Figaro Systems, Inc.
- Type: Private
- Founded: 1993
- Headquarters: Santa Fe, New Mexico, United States
- Key people: Patrick Markle, president and CEO, Geoff Webb, VP
- Website: figarosystems.com{dead link

= Figaro Systems =

American software company

Figaro Systems, Inc. is an American company that provides seatback and wireless titling software and system installations to opera houses and other music performance venues worldwide. The company is based in Santa Fe, New Mexico. It was established in 1993
by Patrick Markle, Geoff Webb, and Ron Erkman and was the first company to provide assistive technology that enables individualized, simultaneous, multi-lingual dialogue and libretto-reading for audiences.

==History==
Figaro Systems grew out of a conversation in 1992 among three opera colleagues: Patrick Markle, at that time Production Director of The Santa Fe Opera, Geoffrey Webb, Design Engineer for the Metropolitan Opera House in New York, and Ronald Erkman, then a technician for the Met. At that time, opera houses had two options for the display of libretto and dialogue subtitles: projection onto a large screen above the stage or onto smaller screens throughout the theatre. Typically, the translation was in a single language.

The Americans with Disabilities Act of 1990 had recently been enacted; Markle was trying to solve the problem of venues which lacked accessibility to patrons with disabilities, including the profoundly deaf. Markle, Webb, and Erkman devised the first prototype of a personal seatback titling device and John Crosby, then General Director of The Santa Fe Opera, saw its potential for opera patrons. Markle, Webb, and Erkman were further reinforced by their understanding of technology's role in remediating the physical barriers people encounter, worldwide, which frustrate or prevent their access to the visual performing arts. Markle, Webb, and Erkman applied for and were granted patents for their invention.

Philanthropist and investor Alberto Vilar counted Figaro Systems among the companies in which he was a majority shareholder. He donated the company's electronic libretto system to European venues including the Royal Opera House in London, La Scala's Teatro degli Arcimboldi in Milan, Italy, Gran Teatre del Liceu in Barcelona, Spain, and the Wiener Staatsoper in Wien, Austria. As a consequence of his failures to pay promised donations, most of these companies lost money.

In 2005 the Met charged the New Mexico company with unlawfully using its name in advertising promoting its "Simultext, system which defendant claims can display a simultaneous translation of an opera as it occurs on a stage and that defendant represented that its system is installed at the Met."

==Products and technology==
The company's products are known variously as seat back titles, surtitles, electronic libretto systems, opera supertitles, projected titles, and libretto translations.

Opera venues have utilized the system to display librettos in English, French, German, Italian, Japanese, Mandarin, Russian, and Spanish although the software enables the reading of the libretto in any written language. Translation is provided by one screen and delivery system per person.

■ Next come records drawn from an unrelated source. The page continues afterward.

Lemma insert_chain :
  pgs ≠ [] → first_page_id_ t = 0 → pages_repr t pgs NULL_PAGE_ID w →
  ∃ w', insert_body fuel t r xid cid write_log (mkTS t w) =
      (Ok (page_id_ (insert_rid (rsize_ r) pgs), slot_id_ (insert_rid (rsize_ r) pgs), stamp r xid cid), mkTS t w') ∧
    insert_post t pgs hist write_log xid b w w'.
Proof using All.
  intros Hne Hfirst Hp. assert (0 < length pgs)%nat as Hpos by (destruct pgs; simpl; [done|lia]).
  assert (0 < rsize_ r) as Hrpos.
  { rewrite (rw_size _ Hr). pose proof (record_wf_header_len r). assert (0 < RECORD_HEADER_SIZE) by done. lia. }
  destruct (lookup_lt_is_Some_2 pgs 0 Hpos) as [recs Hrec].
  destruct (visit_page _ _ _ _ _ _ _ Hi Hp Hrec) as (l & w1 & lsn & Hget & Hh & Hp1 & He1).
  destruct (free_room _ _ _ _ _ _ Hh Hrpos) as (free & Hfree & Hroom). cbn [a_recs] in Hroom.
  assert (∀ i recs, (i < 0)%nat → pgs !! i = Some recs → has_room (rsize_ r) recs = false) as Hb0 by (intros; lia).
  pose proof (place_first (rsize_ r) pgs 0 recs Hb0 Hrec) as Hplace.
  unfold insert_body, insert_rid. rewrite Hfirst. cbn [page_id_ slot_id_].
  rewrite (on_pool_step _ _ _ _ _ _ Hget), (on_pool_step _ _ _ _ _ _ Hfree).
  unfold GetSize. rewrite Hroom. destruct (has_room (rsize_ r) recs) eqn:Hhas.
  - destruct (insert_page _ _ _ _ _ _ _ _ r xid cid write_log Hp1 Hrec Hh Hr Hx Hc Hhas) as
      (w' & hist' & lsn' & Hrun & Hi' & Hp' & He' & Hl & Hpg).
    { intros Hw. eapply log_ready_less; [by apply Hlog|lia]. }
    exists w'. rewrite Hplace, Hrec. split; [by rewrite (on_pool_step _ _ _ _ _ _ Hrun)|].
    eapply (insert_post_page _ _ _ _ _ _ 0%nat); [by rewrite stamp_len|done..| |done|done].
    unfold table_effect in *. by transitivity w1.
  - rewrite (on_pool_step _ _ _ _ _ _ (here_read _ _ _ _ _ _ _ Hh (λ p Hpr, GetNextPageId_repr p _ Hpr))).
    cbn [a_next]. destruct (decide (1 < length pgs)%nat) as [Hmore|Hone].
    + rewrite next_of_inner by done.
      destruct (insert_walk_spec fuel t pgs r xid cid write_log hist w1 1) as (w2 & He2 & Hres);
        [lia|lia| |apply Hh|done..| |].
      { intros i recs' Hlt Hrec'. assert (i = 0%nat) as -> by lia. congruence. }
      { intros Hw. eapply log_ready_less; [by apply Hlog|lia]. }
      change (Z.of_nat (1 - 1)) with 0 in Hres. assert (table_effect t w w2) as He12
        by (unfold table_effect in *; by transitivity w1).
      destruct (pgs !! place (rsize_ r) pgs) as [recs'|] eqn:Hpl.
      * destruct Hres as (hist' & lsn1 & lsn' & Hrun & Hi' & Hp' & Hl & Hpg). exists w2.
        rewrite (on_pool_step _ _ _ _ _ _ Hrun). split; [done|].
        eapply insert_post_page; [by rewrite stamp_len|done..].
      * destruct Hres as (Hrun & Hi2 & Hp2). rewrite (on_pool_step _ _ _ _ _ _ Hrun).
        destruct (Z.eqb_spec (Z.of_nat (length pgs - 1)) 0) as [?|_]; [lia|].
        assert (place (rsize_ r) pgs = length pgs) as Hend
          by (apply lookup_ge_None in Hpl; pose proof (place_le (rsize_ r) pgs); lia).
        rewrite Hend. destruct (insert_extend w2 Hne Hend Hi2 Hp2 He12) as (w' & Hrun' & Hpost).
        exists w'. split; [exact Hrun'|exact Hpost].
    + assert (length pgs = 1%nat) as H1 by lia. rewrite next_of_last by lia.
      assert (on_pool (insert_walk fuel t r xid cid write_log NULL_PAGE_ID 0) (mkTS t w1) =
        (Ok (inr 0), mkTS t w1)) as Hwalk.
      { destruct fuel; [lia|]. done. }
      rewrite (M_bind_step _ _ _ _ _ Hwalk), Z.eqb_refl.
      destruct (link_last t pgs hist w1 l lsn recs 0 _ ltac:(lia) Hp1 Hrec Hh) as (w2 & Hlink & Hi2 & Hp2 & He2).
      change (u32 (Z.of_nat 0 + 1)) with (u32 (0 + 1)) in Hlink.
      rewrite (on_pool_step _ _ _ _ _ _ Hlink).
      assert (place (rsize_ r) pgs = length pgs) as Hend.
      { pose proof (place_le (rsize_ r) pgs). lia. }
      rewrite Hend. rewrite lookup_ge_None_2 by lia.
      destruct (insert_extend w2 Hne Hend Hi2 Hp2) as (w' & Hrun' & Hpost).
      { unfold table_effect in *. by transitivity w1. }
      replace (Z.of_nat (length pgs - 1)) with 0 in Hrun' by lia. exists w'. split; [exact Hrun'|exact Hpost].
Qed.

Typically, but not in all cases, the system is permanently installed along the backs of rows of seats. Each screen is positioned so that the text is clearly visible to each user. The displays were initially available in vacuum fluorescent display (VFD) and, in 2000, liquid-crystal display (LCD) was used. In 2004 the displays became available with organic light-emitting diode (OLED) screens. Each type of display provides the same text information and program annotation on eight channels simultaneously, may be turned off by the user, and is user-operated with a single button. The software is capable of supporting venues' existing systems as well as Figaro Systems' "Simultext" system. The software enables cueing of each line as it is sung, and it appears instantly on the screen.

The company builds fully modular systems including its wireless handheld screens for users who cannot use seatback systems, for example people in wheelchairs, who may be viewing the opera in areas lacking seatback viewing, or people with compromised eyesight.

==Venues==
In the US, the company's systems are in use in the Ellie Caulkins Opera House in Denver, Colorado, The Santa Fe Opera in Santa Fe, the Brooklyn Academy of Music the Metropolitan Opera, New York, where it is called "MetTitles"), the Roy E. Disney Theatre in Albuquerque's National Hispanic Cultural Center, McCaw Hall in Seattle, Washington, the Opera Theatre of St. Louis in St. Louis, Missouri, the Des Moines Metro Opera in Des Moines, Iowa, and the Lyric Opera of Kansas City, Missouri.

In the UK and Europe, the systems have been installed in venues including the Royal Opera House in London, the Teatro alla Scala and La Scala's Teatro degli Arcimboldi in Milan, Italy, the Gran Teatre del Liceu in Barcelona, Spain, and the Wiener Staatsoper in Wien, Austria.

==Awards==
In 2001, the company won the Los Alamos Laboratories' Technology Commercialization Award for its Simultext system.

In 2008, the company's software was one of four finalists for the Excellence Award for Commercial Software awarded by the New Mexico Information Technology and Software Association.